>>>>>

(** C3.  On an armed entry of the list [Handler] returns false after the
    operations of [Complete], then one call of the stored handler, then
    the operations of [Delete], in this order.  In the state [s3] reached
    when the call of the user's handler has returned the entry is still
    alive and in the list; [Delete] runs from there, and after it the
    entry is neither.  Whenever [Handler] returns at all, it returns
    false. *)
Theorem Handler_order (s : state) (e : Z) (x : entry_t) (fuel : nat)
    (v : hsa_signal_value_t)
    (Hc : completable s e x) (Hr : registered s e x) (Hh : handler x <> NULL) :
  (exists s3 s',
      (Handler_wait (S fuel) e ;;;
       t <- entry_load e tracker ;;
       on_tracker t (Complete e) ;;;
       Handler_call e) s = Ok tt s3 /\
      entries s3 !! e = Some x /\
      (it x, e) ∈ sig_list_ (self s3) /\
      Delete e s3 = Ok tt s' /\
      Handler (S fuel) v e s = Ok false s' /\
      log s' = log s
               ++ [E_handler_load e (handler x) memory_order_acquire]
               ++ complete_events s x
               ++ [E_handler_load e (handler x) memory_order_seq_cst; call_event x]
               ++ delete_events e x /\
      List.filter is_user_call (complete_events s x) = [] /\
      List.filter is_user_call (delete_events e x) = [] /\
      is_user_call (call_event x) = true /\
      entries s' !! e = None /\
      (it x, e) ∉ sig_list_ (self s'))
  /\
  (forall s0 fuel0 v0 e0 r s1, Handler fuel0 v0 e0 s0 = Ok r s1 -> r = false).
Proof.
  split.
  - destruct (Handler_run s e x fuel v Hc Hr Hh)
      as (s3 & s' & Hpre & Hent3 & Hself3 & Hdel & Hrun & Hlog & _ & Hent & Hlist & _).
    exists s3, s'. split; [exact Hpre|].
    split; [rewrite Hent3; exact (cp_entry _ _ _ Hc)|].
    split; [rewrite Hself3; exact (rg_listed _ _ _ Hr)|].
    split; [exact Hdel|].
    split; [exact Hrun|]. split; [exact Hlog|].
    split; [apply complete_events_no_call|]. split; [reflexivity|].
    split; [apply call_event_is_call|]. split.
    + rewrite Hent. apply lookup_delete_eq.
    + rewrite Hlist. intros Hin. apply elem_of_without_node in Hin as [_ Hne].
      apply Hne. reflexivity.
  - intros s0 fuel0 v0 e0 r s1 H. unfold Handler in H. cbv zeta in H.
    repeat (apply bind_Ok_inv in H as (? & ? & _ & H)).
    unfold ret in H. congruence.
Qed.

(** C7.  An entry that still has the discriminator and the null handler of
    its allocation is armed and completed: after the context-style
    [Enable] the only call is that of the context-style handler with the
    value 0 and the argument given; after the simple [Enable] it is that
    of the simple handler with the value-initialised group and the
    argument given. *)
Theorem Handler_calls_one_convention (s : state) (e : Z) (x : entry_t) (h a : Z)
    (fuel : nat) (v : hsa_signal_value_t)
    (Hc : completable s e x) (Hr : registered s e x)
    (Hx : context_active x = false) (Hh : h <> NULL) :
  (exists s1 s2 evs,
      Enable_hsa_amd_signal_handler e h a s = Ok tt s1 /\
      Handler (S fuel) v e s1 = Ok false s2 /\
      log s2 = log s1 ++ evs /\
      List.filter is_user_call evs = [E_call_context h 0 a])
  /\
  (exists s1 s2 evs,
      Enable_rocprofiler_handler_t e h a s = Ok tt s1 /\
      Handler (S fuel) v e s1 = Ok false s2 /\
      log s2 = log s1 ++ evs /\
      List.filter is_user_call evs = [E_call_simple h group_default a]).
Proof.
  pose proof (cp_entry _ _ _ Hc) as He.
  destruct Hr as [Hwf Ht Hl].
  split.
  - set (x1 := set_handler h (set_arg a (set_context_active true x))).
    pose proof (Enable_context_run s e x h a He) as Hen.
    set (s1 := set_entries _ _) in Hen.
    assert (completable s1 e x1) as Hc1.
    { destruct Hc as [H1 H2 H3 H4 H5]. split; try assumption.
      cbn [s1 set_entries set_log entries]. apply lookup_insert_eq. }
    assert (registered s1 e x1) as Hr1.
    { split; [|exact Ht|exact Hl].
      eapply registry_wf_update; [exact Hwf | exact He | reflexivity]. }
    destruct (Handler_run s1 e x1 fuel v Hc1 Hr1 Hh) as (_ & s2 & _ & _ & _ & _ & Hrun & Hlog & _).
    exists s1, s2, (handler_events s1 e x1).
    repeat split; try assumption. apply handler_events_one_call.
  - set (x1 := set_handler h (set_arg a x)).
    pose proof (Enable_run s e x h a He) as Hen.
    set (s1 := set_entries _ _) in Hen.
    assert (completable s1 e x1) as Hc1.
    { destruct Hc as [H1 H2 H3 H4 H5]. split; try assumption.
      cbn [s1 set_entries set_log entries]. apply lookup_insert_eq. }
    assert (registered s1 e x1) as Hr1.
    { split; [|exact Ht|exact Hl].
      eapply registry_wf_update; [exact Hwf | exact He | reflexivity]. }
    destruct (Handler_run s1 e x1 fuel v Hc1 Hr1 Hh) as (_ & s2 & _ & _ & _ & _ & Hrun & Hlog & _).
    exists s1, s2, (handler_events s1 e x1).
    repeat split; try assumption.
    rewrite handler_events_one_call. unfold call_event, x1.
    cbn [context_active set_handler set_arg handler arg]. rewrite Hx. reflexivity.
Qed.

(** C9.  For an entry whose original signal is null, [Complete] stamps the
    record and stops: it makes no access to the memory of any signal and
    leaves the runtime's memory as it is, whether or not the address 0
    holds a signal.  [Handler] then calls the stored handler once with the
    stored argument and removes the entry; apart from the destruction of
    the proxy signal the signals are untouched. *)
Theorem Complete_skips_null_original (s : state) (e : Z) (x : entry_t)
    (fuel : nat) (v : hsa_signal_value_t)
    (Hc : completable s e x) (Hr : registered s e x) (Hh : handler x <> NULL)
    (Ho : handle (orig x) = 0) :
  (exists s1,
      Complete e s = Ok tt s1 /\ hsa s1 = hsa s /\
      log s1 = log s ++ record_events x (host_clock (hsa s)) /\
      Forall (fun ev => is_signal_access ev = false)
        (record_events x (host_clock (hsa s))))
  /\
  (exists s2 evs,
      Handler (S fuel) v e s = Ok false s2 /\
      log s2 = log s ++ evs /\
      Forall (fun ev => is_signal_access ev = false) evs /\
      List.filter is_user_call evs = [call_event x] /\
      (call_event x = E_call_context (handler x) 0 (arg x) \/
       call_event x = E_call_simple (handler x) group_default (arg x)) /\
      entries s2 !! e = None /\
      ((it x, e) ∉ sig_list_ (self s2)) /\
      signals (hsa s2) = delete (handle (signal x)) (signals (hsa s))).
Proof.
  assert (complete_events s x = record_events x (host_clock (hsa s))) as Hce.
  { unfold complete_events. rewrite Ho. apply app_nil_r. }
  assert (Forall (fun ev => is_signal_access ev = false)
            (record_events x (host_clock (hsa s)))) as Hrec.
  { unfold record_events. repeat (apply Forall_cons; split; [reflexivity|]).
    apply Forall_nil. exact I. }
  split.
  - destruct (Complete_run s e x Hc) as (s1 & Hrun & _ & Hlog & Hnull).
    exists s1. rewrite Hce in Hlog. auto.
  - destruct (Handler_run s e x fuel v Hc Hr Hh)
      as (_ & s2 & _ & _ & _ & _ & Hrun & Hlog & _ & Hent & Hlist & _ & Hsig).
    exists s2, (handler_events s e x).
    split; [exact Hrun|]. split; [exact Hlog|]. split.
    { unfold handler_events. rewrite Hce.
      apply Forall_app. split; [repeat constructor|].
      apply Forall_app. split; [exact Hrec|].
      apply Forall_app. split.
      - unfold call_event. destruct (context_active x); repeat constructor.
      - unfold delete_events. repeat constructor. }
    split; [apply handler_events_one_call|]. split.
    { unfold call_event. destruct (context_active x); auto. }
    split; [rewrite Hent; apply lookup_delete_eq|]. split; [|exact (Hsig Ho)].
    rewrite Hlist. intros Hin. apply elem_of_without_node in Hin as [_ Hne].
    apply Hne. reflexivity.
Qed.

End Callback.

(** ** The destructor *)

Lemma sig_list_next_head s n e rest :
  sig_list_ (self s) = (n, e) :: rest ->
  sig_list_next n s = Ok (list_begin rest) s.
Proof.
  intros H. unfold sig_list_next. rewrite H. cbn [list_next].
  rewrite Z.eqb_refl. reflexivity.
Qed.

Lemma sig_list_deref_head s n e rest :
  sig_list_ (self s) = (n, e) :: rest ->
  sig_list_deref n s = Ok e s.
Proof.
  intros H. unfold sig_list_deref. rewrite H. cbn [list_deref].
  rewrite Z.eqb_refl. reflexivity.
Qed.

Lemma SignalWait_run s sig sg :
  signals (hsa s) !! handle sig = Some sg -> value sg < 1 ->
  SignalWait sig s = Ok tt (emit (E_SignalWait (handle sig)) s).
Proof.
  intros H Hv. unfold SignalWait. rewrite H. cbn [condition_holds].
  apply Z.ltb_lt in Hv. rewrite Hv. reflexivity.
Qed.

Lemma SignalWait_blocks s sig sg :
  signals (hsa s) !! handle sig = Some sg -> 1 <= value sg ->
  SignalWait sig s = Blocked s.
Proof.
  intros H Hv. unfold SignalWait. rewrite H. cbn [condition_holds].
  apply Z.ltb_ge in Hv. rewrite Hv. reflexivity.
Qed.

Lemma drain_events_ext s s' (l : sig_list_t) :
  (forall p, p ∈ l -> entries s' !! snd p = entries s !! snd p) ->
  drain_events s' l = drain_events s l.
Proof.
  induction l as [|p l IH]; intros H; [reflexivity|].
  unfold drain_events in *. cbn [flat_map].
  rewrite (H p) by (apply elem_of_cons; left; reflexivity).
  rewrite IH; [reflexivity|].
  intros q Hq. apply H. apply elem_of_cons. right. exact Hq.
Qed.

Lemma drainable_erase s e x lg :
  registry_wf s -> drainable s ->
  entries s !! e = Some x ->
  (it x, e) ∈ sig_list_ (self s) ->
  drainable
    (set_entries (delete e (entries s))
       (set_hsa (set_signals (delete (handle (signal x)) (signals (hsa s))) (hsa s))
          (set_self (set_mutex false
                       (set_sig_list (without_node (it x) (sig_list_ (self s))) (self s)))
             (set_log lg s)))).
Proof.
  intros Hwf [Hd Ho] He Hin.
  split; cbn [set_entries set_hsa set_self set_log set_mutex set_sig_list set_signals
              self entries sig_list_ hsa signals].
  - intros n e' x' Hl Hx'. apply elem_of_without_node in Hl as [Hl Hn].
    destruct (decide (e = e')) as [->|Hne]; [rewrite lookup_delete_eq in Hx'; discriminate|].
    rewrite lookup_delete_ne in Hx' by exact Hne.
    destruct (Hd _ _ _ Hl Hx') as (sg & Hsg & Hv).
    exists sg. split; [|exact Hv].
    rewrite lookup_delete_ne; [exact Hsg|].
    exact (Ho (it x) e x n e' x' Hin Hl He Hx' Hne).
  - intros n1 e1 x1 n2 e2 x2 H1 H2 Hx1 Hx2 Hne.
    apply elem_of_without_node in H1 as [H1 _].
    apply elem_of_without_node in H2 as [H2 _].
    destruct (decide (e = e1)) as [->|Hne1]; [rewrite lookup_delete_eq in Hx1; discriminate|].
    destruct (decide (e = e2)) as [->|Hne2]; [rewrite lookup_delete_eq in Hx2; discriminate|].
    rewrite lookup_delete_ne in Hx1 by exact Hne1.
    rewrite lookup_delete_ne in Hx2 by exact Hne2.
    exact (Ho n1 e1 x1 n2 e2 x2 H1 H2 Hx1 Hx2 Hne).
Qed.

<<<<<

How to complete this task: From the entries above, extract each line containing "assumption".

Response to this exercise:
    { destruct Hc as [H1 H2 H3 H4 H5]. split; try assumption.
    repeat split; try assumption. apply handler_events_one_call.
    { destruct Hc as [H1 H2 H3 H4 H5]. split; try assumption.
    repeat split; try assumption.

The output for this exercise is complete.